The ThyssenKrupp multi actually even goes diagonally, but how? By getting rid of the cables that traditional elevators use to suspend them in their shafts. These elevators use magnetic levitation, which does admittedly have a bit of a magical sound to it. However, the technology is the same as what is used for high-speed trains. Each car has strong magnets and a magnetized coil that runs through the hoist way’s guide rails allowing the elevator cars to float. When the coils are turned on or off, the magnetic fields become stronger so that the coils can pull the cars in the desired direction.
The elevators move through exchangers that guide the car direction. “Slings”, or bearings are mounted on the car so it can change directions. Although the multi isn’t necessarily about speed, it definitely allows the elevators to move more efficiently reaching speeds from 1,000 to 1,400 feet per minute. This allows the car to move at a fair pace without interfering with passenger comfort. Once an elevator moves fasters than 2,000 feet per minute people can experience nausea and ear issues.

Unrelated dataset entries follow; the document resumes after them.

(* ===== verification/SplittableMrg.v ===== *)
(** * The splittable pseudorandom generator

    [generator/splittable_mrg.c]: a multiple recursive generator of order 5
    modulo 2^31 - 1.  A state is five residues; one step multiplies it by the
    companion matrix A; [mrg_skip] jumps ahead by up to 2^192 steps with a
    table of powers of A, one row per byte of the exponent.  The definitions
    are over the interface [ModOps] of the arithmetic headers. *)

From S2P Require Import Prelude ModArith.

(** [struct mrg_state] *)
Record mrg_state := mk_state { z1 : Z; z2 : Z; z3 : Z; z4 : Z; z5 : Z }.

(** [struct mrg_transition_matrix]: the bottom row s..w of a power of A and
    the cached entries a..d that the other rows are made of. *)
Record mrg_transition_matrix := mk_matrix {
  ts : Z; tt : Z; tu : Z; tv : Z; tw : Z; ta : Z; tb : Z; tc : Z; td : Z }.

#[export] Instance mrg_state_eq_dec : EqDecision mrg_state.
Proof. solve_decision. Defined.
#[export] Instance mrg_matrix_eq_dec : EqDecision mrg_transition_matrix.
Proof. solve_decision. Defined.

Section Code.
Context {ops : ModOps}.

Definition mrg_update_cache (s t u v w : Z) : res mrg_transition_matrix :=
  xs ← mod_mul_x s; a ← mod_add xs t;
  xa ← mod_mul_x a; b ← mod_add xa u;
  xb ← mod_mul_x b; c ← mod_add xb v;
  xc ← mod_mul_x c; d ← mod_add xc w;
  Ok (mk_matrix s t u v w a b c d).

Definition mrg_make_identity : res mrg_transition_matrix := mrg_update_cache 0 0 0 0 1.
Definition mrg_make_A : res mrg_transition_matrix := mrg_update_cache 0 0 0 1 0.

Definition mrg_multiply (m n : mrg_transition_matrix) : res mrg_transition_matrix :=
  r ← mod_mul (ts m) (td n); r ← mod_mac r (tt m) (tc n); r ← mod_mac r (tu m) (tb n);
  r ← mod_mac r (tv m) (ta n); rs ← mod_mac r (tw m) (ts n);
  r ← mod_mul (ts m) (ts n); r ← mod_mul_y r; r ← mod_mac r (tt m) (tw n);
  r ← mod_mac r (tu m) (tv n); r ← mod_mac r (tv m) (tu n); rt ← mod_mac r (tw m) (tt n);
  r ← mod_mul (ts m) (ta n); r ← mod_mac r (tt m) (ts n); r ← mod_mul_y r;
  r ← mod_mac r (tu m) (tw n); r ← mod_mac r (tv m) (tv n); ru ← mod_mac r (tw m) (tu n);
  r ← mod_mul (ts m) (tb n); r ← mod_mac r (tt m) (ta n); r ← mod_mac r (tu m) (ts n);
  r ← mod_mul_y r; r ← mod_mac r (tv m) (tw n); rv ← mod_mac r (tw m) (tv n);
  r ← mod_mul (ts m) (tc n); r ← mod_mac r (tt m) (tb n); r ← mod_mac r (tu m) (ta n);
  r ← mod_mac r (tv m) (ts n); r ← mod_mul_y r; rw ← mod_mac r (tw m) (tw n);
  mrg_update_cache rs rt ru rv rw.

(** The square-and-multiply loop; [exponent] is an unsigned int, so 33
    iterations of the condition cover it. *)
Definition mrg_power (m : mrg_transition_matrix) (exponent : Z) : res mrg_transition_matrix :=
  identity ← mrg_make_identity;
  r ← while 33
    (fun '(exponent, current_power_of_2, result) => Ok (0 <? exponent))
    (fun '(exponent, current_power_of_2, result) =>
       result ← (if exponent mod 2 =? 1 then mrg_multiply result current_power_of_2
                 else Ok result);
       current_power_of_2 ← mrg_multiply current_power_of_2 current_power_of_2;
       Ok (exponent / 2, current_power_of_2, result))
    (exponent, m, identity);
  Ok (snd r).

Definition mrg_apply_transition (mat : mrg_transition_matrix) (st : mrg_state) : res mrg_state :=
  p ← mod_mul (td mat) (z1 st);
  q ← mod_mac4 0 (ts mat) (z2 st) (ta mat) (z3 st) (tb mat) (z4 st) (tc mat) (z5 st);
  o1 ← mod_mac_y p q;
  p ← mod_mac2 0 (tc mat) (z1 st) (tw mat) (z2 st);
  q ← mod_mac3 0 (ts mat) (z3 st) (ta mat) (z4 st) (tb mat) (z5 st);
  o2 ← mod_mac_y p q;
  p ← mod_mac3 0 (tb mat) (z1 st) (tv mat) (z2 st) (tw mat) (z3 st);
  q ← mod_mac2 0 (ts mat) (z4 st) (ta mat) (z5 st);
  o3 ← mod_mac_y p q;
  p ← mod_mac4 0 (ta mat) (z1 st) (tu mat) (z2 st) (tv mat) (z3 st) (tw mat) (z4 st);
  q ← mod_mul (ts mat) (z5 st);
  o4 ← mod_mac_y p q;
  p ← mod_mac3 0 (ts mat) (z1 st) (tt mat) (z2 st) (tu mat) (z3 st);
  o5 ← mod_mac2 p (tv mat) (z4 st) (tw mat) (z5 st);
  Ok (mk_state o1 o2 o3 o4 o5).

Definition mrg_step (mat : mrg_transition_matrix) (state : mrg_state) : res mrg_state :=
  mrg_apply_transition mat state.

Definition mrg_orig_step (state : mrg_state) : res mrg_state :=
  p ← mod_mul_x (z1 state);
  new_elt ← mod_mac_y p (z5 state);
  Ok (mk_state new_elt (z1 state) (z2 state) (z3 state) (z4 state)).

(** One of the three loops of [mrg_skip]: the bytes of a 64-bit exponent,
    from table row [byte_index] on. *)
Definition mrg_skip_word (matrices : list (list mrg_transition_matrix))
    (state : mrg_state) (byte_index exponent : Z) : res mrg_state :=
  r ← while 9
    (fun '(byte_index, exponent, state) => Ok (negb (exponent =? 0)))
    (fun '(byte_index, exponent, state) =>
       let val := u8 (Z.land exponent 0xFF) in
       state ← (if negb (val =? 0)
                then row ← matrices.[byte_index]; mat ← row.[val]; mrg_step mat state
                else Ok state);
       Ok (byte_index + 1, Z.shiftr exponent 8, state))
    (byte_index, exponent, state);
  Ok (snd r).

Definition mrg_skip (matrices : list (list mrg_transition_matrix)) (state : mrg_state)
    (exponent_high exponent_middle exponent_low : Z) : res mrg_state :=
  state ← mrg_skip_word matrices state 0 exponent_low;
  state ← mrg_skip_word matrices state 8 exponent_middle;
  mrg_skip_word matrices state 16 exponent_high.

(** The generator of the table (built with DUMP_TRANSITION_TABLE): row [i]
    holds the powers 0..255 of A^(256^i). *)
Definition dump_row (transition : mrg_transition_matrix) : res (list mrg_transition_matrix) :=
  m ← mrg_make_identity;
  r ← for_range 2 256 (fun j out => m ← mrg_power transition j; Ok (out ++ [m]))
    [m; transition];
  Ok r.

Definition dump_mrg_powers : res (list (list mrg_transition_matrix)) :=
  r ← for_range 0 24
    (fun i '(transitions, out) =>
       transition ← (if i =? 0 then mrg_make_A
                     else p ← transitions.[i - 1]; mrg_power p 256);
       row ← dump_row transition;
       Ok (transitions ++ [transition], out ++ [row]))
    ([], []);
  Ok (snd r).

(** The draws; each returns its value and the new state. *)
Definition mrg_get_uint_orig (state : mrg_state) : res (Z * mrg_state) :=
  state ← mrg_orig_step state;
  Ok (z1 state, state).

Definition mrg_seed (seed : list Z) : res mrg_state :=
  s0 ← seed.[0]; s1 ← seed.[1]; s2 ← seed.[2]; s3 ← seed.[3]; s4 ← seed.[4];
  Ok (mk_state s0 s1 s2 s3 s4).
End Code.

(** ** Specification *)

Definition wf_state (st : mrg_state) : Prop :=
  residue (z1 st) /\ residue (z2 st) /\ residue (z3 st) /\ residue (z4 st) /\ residue (z5 st).

(** The recurrence x_n = x * x_(n-1) + y * x_(n-5) mod M. *)
Definition next (st : mrg_state) : mrg_state :=
  mk_state ((mrg_x * z1 st + mrg_y * z5 st) mod M) (z1 st) (z2 st) (z3 st) (z4 st).

Definition steps (n : Z) (st : mrg_state) : mrg_state := Nat.iter (Z.to_nat n) next st.

(** The product of the matrix of the source's comment with a state. *)
Definition apply (m : mrg_transition_matrix) (st : mrg_state) : mrg_state :=
  let '(mk_matrix s t u v w a b c d) := m in
  let '(mk_state z1 z2 z3 z4 z5) := st in
  let y := mrg_y in
  mk_state
    ((d * z1 + s * y * z2 + a * y * z3 + b * y * z4 + c * y * z5) mod M)
    ((c * z1 + w * z2 + s * y * z3 + a * y * z4 + b * y * z5) mod M)
    ((b * z1 + v * z2 + w * z3 + s * y * z4 + a * y * z5) mod M)
    ((a * z1 + u * z2 + v * z3 + w * z4 + s * y * z5) mod M)
    ((s * z1 + t * z2 + u * z3 + v * z4 + w * z5) mod M).

(** The matrix with a given bottom row. *)
Definition of_row (s t u v w : Z) : mrg_transition_matrix :=
  let a := (mrg_x * s + t) mod M in
  let b := (mrg_x * a + u) mod M in
  let c := (mrg_x * b + v) mod M in
  let d := (mrg_x * c + w) mod M in
  mk_matrix s t u v w a b c d.

Definition wf_matrix (m : mrg_transition_matrix) : Prop :=
  residue (ts m) /\ residue (tt m) /\ residue (tu m) /\ residue (tv m) /\ residue (tw m) /\
  m = of_row (ts m) (tt m) (tu m) (tv m) (tw m).

Definition times (m n : mrg_transition_matrix) : mrg_transition_matrix :=
  let '(mk_matrix s1 t1 u1 v1 w1 a1 b1 c1 d1) := m in
  let '(mk_matrix s2 t2 u2 v2 w2 a2 b2 c2 d2) := n in
  let y := mrg_y in
  of_row
    ((s1 * d2 + t1 * c2 + u1 * b2 + v1 * a2 + w1 * s2) mod M)
    ((s1 * s2 * y + t1 * w2 + u1 * v2 + v1 * u2 + w1 * t2) mod M)
    ((s1 * a2 * y + t1 * s2 * y + u1 * w2 + v1 * v2 + w1 * u2) mod M)
    ((s1 * b2 * y + t1 * a2 * y + u1 * s2 * y + v1 * w2 + w1 * v2) mod M)
    ((s1 * c2 * y + t1 * b2 * y + u1 * a2 * y + v1 * s2 * y + w1 * w2) mod M).

(** [m] is the [n]-th power of A: it makes [n] steps of the recurrence. *)
Definition represents (m : mrg_transition_matrix) (n : Z) : Prop :=
  wf_matrix m /\ forall st, wf_state st -> apply m st = steps n st.

(** ** The code computes the specification *)

(** The byte of an exponent that a turn of the skip loop consumes. *)
Lemma skip_byte e k : 0 <= e -> 0 <= k ->
  let val := Z.land (e / 256 ^ k) 0xFF in
  0 <= val < 256 /\
  e mod 256 ^ (k + 1) = val * 256 ^ k + e mod 256 ^ k /\
  e / 256 ^ k / 2 ^ 8 = e / 256 ^ (k + 1).
Proof.
  intros He Hk. cbv zeta. change 0xFF with (Z.ones 8). rewrite Z.land_ones by lia.
  change (2 ^ 8) with 256. split_and!.
  - pose proof (Z.mod_pos_bound (e / 256 ^ k) 256). lia.
  - pose proof (Z.mod_pos_bound (e / 256 ^ k) 256). lia.
  - rewrite Z.pow_add_r, Z.pow_1_r, Z.rem_mul_r by lia. lia.
  - by rewrite Z.div_div, (Z.pow_add_r 256 k 1), Z.pow_1_r by lia.
Qed.

Section Facts.
Context {ops : ModOps} `{!ModLaws ops}.

(** Rewrites the leading operation with its law. *)
Ltac mod_step :=
  first [ rewrite mod_add_law by eauto with residue
        | rewrite mod_mul_law by eauto with residue
        | rewrite mod_mac_law by eauto with residue
        | rewrite mod_mac2_law by eauto with residue
        | rewrite mod_mac3_law by eauto with residue
        | rewrite mod_mac4_law by eauto with residue
        | rewrite mod_mul_x_law by eauto with residue
        | rewrite mod_mul_y_law by eauto with residue
        | rewrite mod_mac_y_law by eauto with residue ];
  cbn [mbind res_bind].

Lemma of_row_residues s t u v w :
  residue (ta (of_row s t u v w)) /\ residue (tb (of_row s t u v w)) /\
  residue (tc (of_row s t u v w)) /\ residue (td (of_row s t u v w)).
Proof. unfold of_row; simpl; auto with residue. Qed.

Lemma mrg_update_cache_ok s t u v w :
  residue s -> residue t -> residue u -> residue v -> residue w ->
  mrg_update_cache s t u v w = Ok (of_row s t u v w).
Proof.
  intros. unfold mrg_update_cache, of_row. repeat mod_step.
  by rewrite !Zplus_mod_idemp_l.
Qed.

Lemma wf_of_row s t u v w :
  residue s -> residue t -> residue u -> residue v -> residue w -> wf_matrix (of_row s t u v w).
Proof. unfold wf_matrix. simpl. auto 10. Qed.

Lemma wf_matrix_fields m : wf_matrix m ->
  residue (ts m) /\ residue (tt m) /\ residue (tu m) /\ residue (tv m) /\ residue (tw m) /\
  residue (ta m) /\ residue (tb m) /\ residue (tc m) /\ residue (td m).
Proof.
  intros (Hs & Ht & Hu & Hv & Hw & ->).
  pose proof (of_row_residues (ts m) (tt m) (tu m) (tv m) (tw m)). simpl in *. tauto.
Qed.

Lemma mrg_multiply_ok m n : wf_matrix m -> wf_matrix n -> mrg_multiply m n = Ok (times m n).
Proof.
  intros Hm%wf_matrix_fields Hn%wf_matrix_fields.
  destruct m as [s1 t1 u1 v1 w1 a1 b1 c1 d1], n as [s2 t2 u2 v2 w2 a2 b2 c2 d2].
  simpl in *. destruct_and!. unfold mrg_multiply. simpl. repeat mod_step.
  rewrite mrg_update_cache_ok by auto with residue.
  f_equal. unfold times, cong. f_equal; mod_ring.
Qed.

Lemma wf_times m n : wf_matrix (times m n).
Proof. destruct m, n. apply wf_of_row; auto with residue. Qed.

Lemma mrg_apply_transition_ok m st : wf_matrix m -> wf_state st ->
  mrg_apply_transition m st = Ok (apply m st).
Proof.
  intros Hm%wf_matrix_fields Hst. unfold wf_state in Hst.
  destruct m as [s t u v w a b c d], st as [y1 y2 y3 y4 y5].
  simpl in *. destruct_and!. unfold mrg_apply_transition. simpl. repeat mod_step.
  f_equal. f_equal; mod_ring.
Qed.

Lemma mrg_orig_step_ok st : wf_state st -> mrg_orig_step st = Ok (next st).
Proof.
  unfold wf_state. intros. destruct_and!. unfold mrg_orig_step. repeat mod_step.
  unfold next. do 2 f_equal. mod_ring.
Qed.

(** *** Powers of A *)

Lemma wf_next st : wf_state st -> wf_state (next st).
Proof. unfold wf_state, next. simpl. intros. destruct_and!. auto with residue. Qed.

Lemma steps_0 st : steps 0 st = st.
Proof. reflexivity. Qed.

Lemma steps_succ n st : 0 <= n -> steps (n + 1) st = next (steps n st).
Proof. intros. unfold steps. replace (Z.to_nat (n + 1)) with (S (Z.to_nat n)) by lia. done. Qed.
(* ===== verification/MrgTransitions.v ===== *)
(** * The table of transition matrices

    [mrg_transitions.c]: for every byte of an exponent the 256 powers of the
    transition matrix that the byte can select, each with the fields of the
    initialiser in its order.  The entries are machine integers here; the
    table that [mrg_skip] indexes is their image in [Z] (see
    [MrgTable.v]). *)

From Stdlib Require Import Uint63.
From stdpp Require Import base list.

#[local] Open Scope uint63_scope.

(** An initialiser: s, t, u, v, w, a, b, c, d. *)
Record row9 := R { r_s : int; r_t : int; r_u : int; r_v : int; r_w : int;
  r_a : int; r_b : int; r_c : int; r_d : int }.
(** ** Packed edges *)

(** The high halves: 16 bits of each vertex, sign bit included. *)
Lemma packed_high a b : - 2 ^ 47 <= a < 2 ^ 47 -> - 2 ^ 47 <= b < 2 ^ 47 ->
  let h := u32 (Z.lor (Z.land (Z.shiftr a 32) 0xFFFF)
                  (Z.shiftl (Z.land (Z.shiftr b 32) 0xFFFF) 16)) in
  0 <= h < 2 ^ 32 /\ i16 (Z.land h 0xFFFF) = a / 2 ^ 32 /\ i16 (Z.shiftr h 16) = b / 2 ^ 32.
Proof.
  intros Ha Hb h. assert (Hh : 0 <= h < 2 ^ 32) by (apply unsigned_range; lia).
  assert (Hq : forall x, - 2 ^ 47 <= x < 2 ^ 47 -> - 2 ^ 15 <= x / 2 ^ 32 < 2 ^ 15).
  { intros x Hx. split; [apply Z.div_le_lower_bound | apply Z.div_lt_upper_bound]; lia. }
  assert (E : h = (a / 2 ^ 32) mod 2 ^ 16 + (b / 2 ^ 32) mod 2 ^ 16 * 2 ^ 16).
  { unfold h. change 0xFFFF with (Z.ones 16).
    rewrite !Z.land_ones, !Z.shiftr_div_pow2, Z.shiftl_mul_pow2 by lia.
    pose proof (Z.mod_pos_bound (a / 2 ^ 32) (2 ^ 16)).
    pose proof (Z.mod_pos_bound (b / 2 ^ 32) (2 ^ 16)).
    rewrite lor_shift by lia. apply unsigned_small. lia. }
  split; [done|]. pose proof (Hq a Ha). pose proof (Hq b Hb).
  pose proof (Z.mod_pos_bound (a / 2 ^ 32) (2 ^ 16)).
  split.
  - change 0xFFFF with (Z.ones 16). rewrite Z.land_ones, E, Z_mod_plus_full, Z.mod_mod by lia.
    rewrite signed_unsigned by lia. apply signed_small; lia.
  - rewrite Z.shiftr_div_pow2, E, Z.div_add, (Z.div_small _ (2 ^ 16)), Z.add_0_l by lia.
    rewrite signed_unsigned by lia. apply signed_small; lia.
Qed.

Multis are designed with the goal of increasing the volume of rides and moving passengers more efficiently. By ridding the elevators of their cumbersome cables, elevators can be “stacked” so that when someone pushes a button to call for an elevator, the closest car arrives within 30 seconds. The system is managed like a rail line, with the elevators riding on a grid and moving in and out of use in the most efficient manner possible to meet passenger demand.
Developers in the mega building sector are chomping at the bit to get their hands on this technology. As buildings become higher, the demand for elevator efficiency is paramount. It allows architects to get more creative in how they position and design elevators in modern, more complex building designs.
Instead of being stuck to the basic elevator shaft concept, they can literally think out of the box, or elevator cabin if you will, and come up with ways to place elevators in a manner that will free up space. Considering the standard elevator takes up 40 percent of a building’s core, the possibilities of more efficient space allotment are very promising.
With the introduction of the multi, buildings will fit into their surroundings more organically. People will feel fluidness when transported from street to building and ground to the floors towering above. There will be less division in how buildings interact with humans with fewer limitations on how they reach their destination.